Let Her Food Go Down

There were metal pans arranged on a whitecloth’d table in the corner of ‘The Dutch Room’; beneath each was a chafing fuel candle bobbing and brimming, fronted by a sheet of paper with the contents written on hastily: white rice, mutton biryani, curried chicken, Jamaican Escovitch fish, tikka wings, fried chicken, tomato chutney, mackerel cabbage & scotch bonnet, sweetbread, macaroni cheese, slaw, and a bowl of crisp salad. Music played, good music, ruined somewhat by an MC who insisted on speaking over it constantly with meaningless drivel. My cousin entered the room to applause in a second-choice dress after the first had split. Upon her head was a tiara that read ‘50’. She danced and laughed, spiralled by her husband in a parade, going round greeting all. Many kept the barstaff busy, and in between they went down to the entrance to smoke, kissing latecomers on the cheek. There was another party in the pub room below; men dressed as schoolboys, obese and unshaven, drunkenly eyeing young women, too young.
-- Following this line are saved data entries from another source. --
(* ===== verification/CborSpec.v ===== *)
(** * x/cbor/mux: how a session runs, and what its methods do

    Equations for the methods on a known channel, the configurations of a session
    (its state and where its loop is) with the calls and loop turns that change
    them, and the invariant all of them keep. *)
From S2P Require Import Prelude GoRuntime Buffer MuxState CborMux.

(** ** Equations *)

(** The state with the channel at [l] replaced. *)
Definition put_cc (l : cptr) (c : cchan) (s : csession) : csession :=
  set_cs_heap (<[l := c]> (cs_heap s)) s.

Lemma put_cc_twice l c c' s : put_cc l c' (put_cc l c s) = put_cc l c' s.
Proof. unfold put_cc, set_cs_heap. cbn. by rewrite insert_insert_eq. Qed.

Lemma heap_put_cc l c s : cs_heap (put_cc l c s) !! l = Some c.
Proof. apply lookup_insert_eq. Qed.

Lemma cderef_eq l c s : cs_heap s !! l = Some c → cderef l s = (Ret c, s).
Proof. intros Hl. unfold cderef. by rewrite Hl. Qed.

Lemma cassign_eq l f c s :
  cs_heap s !! l = Some c → cassign l f s = (Ret tt, put_cc l (f c) s).
Proof.
  intros Hl. unfold cassign, put_cc. repeat f_equal. apply map_eq. intros k.
  destruct (decide (l = k)) as [<-|]; [by rewrite lookup_alter_eq, Hl, lookup_insert_eq|].
  by rewrite lookup_alter_ne, lookup_insert_ne.
Qed.

Lemma on_cpending_eq {A} l (m : M buffer A) c s o b :
  cs_heap s !! l = Some c → m (cc_pending c) = (o, b) →
  on_cpending l m s = (o, put_cc l (set_cc_pending b c) s).
Proof.
  intros Hl Hm. unfold on_cpending. rewrite (bind_eq _ _ _ _ _ (cderef_eq _ _ _ Hl)).
  unfold st. rewrite Hm. by rewrite (cassign_eq _ _ _ _ Hl).
Qed.

(** The channel after [ch.frames <- f] was received, and after [close()]. *)
Definition handed (f : Frame) (c : cchan) : cchan :=
  set_cc_frames (mkHandoff false false (Some f)) c.

Definition closed_cchan (c : cchan) : cchan :=
  mkCChan (cc_localId c) (cc_remoteId c)
    (mkHandoff true (ho_waiting (cc_frames c)) (ho_got (cc_frames c)))
    (cc_sentEOF c) (buffer_eof (cc_pending c)) true.

Lemma frames_send_eq l f c s :
  cs_heap s !! l = Some c → ho_closed (cc_frames c) = false →
  frames_send l f s =
    if ho_waiting (cc_frames c) then (Ret tt, put_cc l (handed f c) s) else (Block, s).
Proof.
  intros Hl Hc. unfold frames_send. rewrite (bind_eq _ _ _ _ _ (cderef_eq _ _ _ Hl)), Hc.
  destruct (ho_waiting (cc_frames c)); [|done]. by rewrite (cassign_eq _ _ _ _ Hl).
Qed.

Lemma cchan_close_eq l c s :
  cs_heap s !! l = Some c → ho_closed (cc_frames c) = false →
  cchan_close l s = (Ret tt, put_cc l (closed_cchan c) s).
Proof.
  intros Hl Hc. unfold cchan_close.
  erewrite bind_eq; [|by apply (on_cpending_eq l _ c s (Ret tt) (buffer_eof (cc_pending c)))].
  set (c1 := set_cc_pending (buffer_eof (cc_pending c)) c).
  erewrite bind_eq.
  2: { unfold frames_close. erewrite bind_eq; [|apply cderef_eq, heap_put_cc].
    change (cc_frames c1) with (cc_frames c).
    rewrite Hc. apply cassign_eq, heap_put_cc. }
  erewrite cassign_eq by apply heap_put_cc. by rewrite !put_cc_twice.
Qed.

Section cbor.
Context `{HC : Cbor}.

(** What [send] leaves of the channel. *)
Definition sent (f : Frame) (c : cchan) : cchan :=
  if cc_sentClose c then c
  else if fr_Type f =? channelClose then set_cc_sentClose true c else c.

Lemma put_cc_id l c s : cs_heap s !! l = Some c → put_cc l c s = s.
Proof. intros Hl. unfold put_cc, set_cs_heap. rewrite insert_id by done. by destruct s. Qed.

Lemma cchan_send_eq l f c s :
  cs_heap s !! l = Some c →
  cchan_send l f s =
    if cc_sentClose c then (Ret (Some io_EOF), s)
    else cencode f (put_cc l (sent f c) s).
Proof.
  intros Hl. unfold cchan_send, sent. rewrite (bind_eq _ _ _ _ _ (cderef_eq _ _ _ Hl)).
  destruct (cc_sentClose c); [done|]. case_cmp.
  - by rewrite (bind_eq _ _ _ _ _ (cassign_eq _ _ _ _ Hl)).
  - by rewrite put_cc_id.
Qed.

(** Encoding changes the writer only. *)
Lemma cencode_state f s : ∃ e w, cencode f s = (Ret e, set_cs_enc w s).
Proof. unfold cencode. destruct (io_Write _ _) as [e w]. by exists e, w. Qed.

(** A fresh channel, as [newChannel] leaves it. *)
Definition fresh_cchan (id : Z) : cchan :=
  mkCChan id 0 (mkHandoff false false None) false newBuffer false.

Definition added_channel (s : csession) : csession :=
  let id := u32 (cs_chanCounter s + 1) in
  let l := cs_fresh s in
  mkCSession (cs_enc s) (cs_dec s) (cs_tclosed s) (<[id := l]> (cs_chans s)) id
    (<[l := fresh_cchan id]> (cs_heap s)) (S l) (cs_inbox s) (cs_err s) (cs_closeCh s).

Lemma cs_newChannel_eq s : cs_newChannel s = (Ret (cs_fresh s), added_channel s).
Proof.
  unfold cs_newChannel. erewrite bind_eq by reflexivity. erewrite bind_eq by reflexivity.
  erewrite bind_eq; [|apply cassign_eq; apply lookup_insert_eq].
  erewrite bind_eq by reflexivity. unfold mret, M_ret, put_cc, set_cs_heap, set_cs_chans. cbn.
  by rewrite insert_insert_eq.
Qed.

(** ** The invariant *)

Record cinv (s : csession) : Prop := {
  ci_table : ∀ id l, cs_chans s !! id = Some l →
    ∃ c, cs_heap s !! l = Some c ∧ cc_localId c = id ∧ ho_closed (cc_frames c) = false;
  ci_fresh : ∀ l, (cs_fresh s ≤ l)%nat → cs_heap s !! l = None;
  ci_pending : ∀ l c, cs_heap s !! l = Some c → ∃ q, buffer_repr (cc_pending c) q;
}.

Lemma cinv_ext s s' :
  cs_chans s' = cs_chans s → cs_heap s' = cs_heap s → cs_fresh s' = cs_fresh s →
  cinv s → cinv s'.
Proof. intros Ht Hh Hf [H1 H2 H3]. split; rewrite ?Ht, ?Hh, ?Hf; done. Qed.

Lemma cinv_put l c c' s q :
  cinv s → cs_heap s !! l = Some c → cc_localId c' = cc_localId c →
  ho_closed (cc_frames c') = ho_closed (cc_frames c) → buffer_repr (cc_pending c') q →
  cinv (put_cc l c' s).
Proof.
  intros [H1 H2 H3] Hl Hid Hcl Hq. split; cbn.
  - intros id l' Ht. destruct (H1 id l' Ht) as (c0 & Hh & Hi & Ho).
    destruct (decide (l = l')) as [<-|Hne]; [|rewrite lookup_insert_ne by done; by exists c0].
    rewrite lookup_insert_eq. exists c'. split_and!; [done|congruence|congruence].
  - intros l' Hf. rewrite lookup_insert_ne; [by apply H2|]. intros ->. by rewrite H2 in Hl.
  - intros l' c0. destruct (decide (l = l')) as [<-|Hne].
    + rewrite lookup_insert_eq. intros [= <-]. by exists q.
    + rewrite lookup_insert_ne by done. apply H3.
Qed.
    The MC interrupted another good song to declare that the food was ready, and that children were to be served first. Then the adults began to queue. I was in no rush, stood beside my mother, nursing a beer that went down slow, like it was stuck in my throat. I did not feel like speaking to anyone, and, indeed, had not spoken to anyone, other than my aunt who had recently returned from a disastrous trip to Cairo; she did not wish to discuss herself, such was her nature, so we spoke about cats. Otherwise, I kept to myself, wandering in small circles, and if someone should approach then I would surreptitiously move to the side as though I had business elsewhere.
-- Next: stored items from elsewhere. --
(** [int(s)]: [None] stands for [ValueError].  (A limit on the number of
    digits, where the interpreter has one, is not part of this.) *)
Definition to_int (s : string) : option Z :=
  match strip s with
  | String "-" s' => Z.opp <$> digits_go 0 false s'
  | String "+" s' => digits_go 0 false s'
  | s' => digits_go 0 false s'
  end.

End PyStr.

(** ** ElementTree elements *)

#[warnings="-register-all"]
Inductive Element : Type :=
  mkElement {
    tag : string;
    attrib : list (string * string);
    text : option string;
    children : list Element
  }.

Module ET.

(** [elem.get(key)]: [attrib] is a dictionary, so the first binding of a
    key is the only one. *)
Fixpoint get (kvs : list (string * string)) (key : string) : option string :=
  match kvs with
  | [] => None
  | (k, v) :: kvs' => if String.eqb k key then Some v else get kvs' key
  end.

(** [elem.iter()]: the element and its descendants in document order. *)
Fixpoint iter (e : Element) : list Element :=
  e :: flat_map iter (children e).

Definition has_tag (t : string) (e : Element) : bool := String.eqb (tag e) t.

Definition has_attr (key value : string) (e : Element) : bool :=
  match get (attrib e) key with
  | Some v => String.eqb v value
  | None => false
  end.

Definition first {A} (l : list A) : option A :=
  match l with
  | [] => None
  | x :: _ => Some x
  end.

(** [elem.find(".//t")]: the first proper descendant with tag [t]. *)
Definition find_descendant (e : Element) (t : string) : option Element :=
  first (List.filter (has_tag t) (flat_map iter (children e))).

(** [elem.find(".//t[@key='value']")] *)
Definition find_descendant_attr (e : Element) (t key value : string)
  : option Element :=
  first (List.filter (has_attr key value)
           (List.filter (has_tag t) (flat_map iter (children e)))).

(** [elem.find("t")]: the first child with tag [t]. *)
Definition find_child (e : Element) (t : string) : option Element :=
  first (List.filter (has_tag t) (children e)).

(** [elem.findall("t1/t2")]: the children tagged [t2] of the children
    tagged [t1], in document order. *)
Definition findall_path2 (e : Element) (t1 t2 : string) : list Element :=
  flat_map (fun c => List.filter (has_tag t2) (children c))
    (List.filter (has_tag t1) (children e)).

End ET.

(** The entries of [XML_NAMESPACES] that the code refers to, and the
    qualified names they expand to. *)
Definition ns_dcterms : string := "http://purl.org/dc/terms/".
Definition ns_overheidwetgeving : string := "http://standaarden.overheid.nl/wetgeving/".
Definition ns_sru : string := "http://docs.oasis-open.org/ns/search-ws/sruResponse".
Definition ns_c : string := "http://standaarden.overheid.nl/collectie/".

Definition qname (ns local : string) : string := "{" +:+ ns +:+ "}" +:+ local.

(** ** Document types *)

Inductive KamerstukType : Type :=
| KONINKLIJKE_BOODSCHAP
| GELEIDENDE_BRIEF
| WETSVOORSTEL
| MEMORIE_VAN_TOELICHTING
| ADVIES_RVS
| VOORLICHTING_RVS
| VERSLAG
| NOTA_NA_VERSLAG
| NOTA_VAN_WIJZIGING
| MEMORIE_VAN_ANTWOORD
| AMENDEMENT
| MOTIE
| BRIEF
| JAARVERSLAG
| ONBEKEND.

Global Instance KamerstukType_eq_dec : EqDecision KamerstukType.
Proof. solve_decision. Defined.

(** The members in definition order, as iterating the enum gives them. *)
Definition KamerstukType_members : list KamerstukType :=
  [ KONINKLIJKE_BOODSCHAP; GELEIDENDE_BRIEF; WETSVOORSTEL;
    MEMORIE_VAN_TOELICHTING; ADVIES_RVS; VOORLICHTING_RVS; VERSLAG;
    NOTA_NA_VERSLAG; NOTA_VAN_WIJZIGING; MEMORIE_VAN_ANTWOORD; AMENDEMENT;
    MOTIE; BRIEF; JAARVERSLAG; ONBEKEND ].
    It was my time when I noticed that the children were beginning to queue for their seconds with wrinkling paper plates. Something from each metal pan, then in the middle of the dancefloor I looked around for somewhere to sit. All of the tables were busy, people conversing loudly in competition with the music. It was dark. Discolights spun and wrestled colourfully, disorientating. Sitting down just anywhere without due care might require me to engage in conversation – with family, acquaintance or stranger – and I was not keen on the thought; I was tired; I was not sleeping right. Someone was calling my name. Was that it? Was my name being called in amongst the commotion? My sister-in-law was there on the other side of ‘The Dutch Room’ with her arm raised, beckoning. ‘You can sit here,’ she said, gesturing toward an empty seat next to my niece. I smiled at my niece—‘You all right, mate?’ and sat down with my overburdened paper plate.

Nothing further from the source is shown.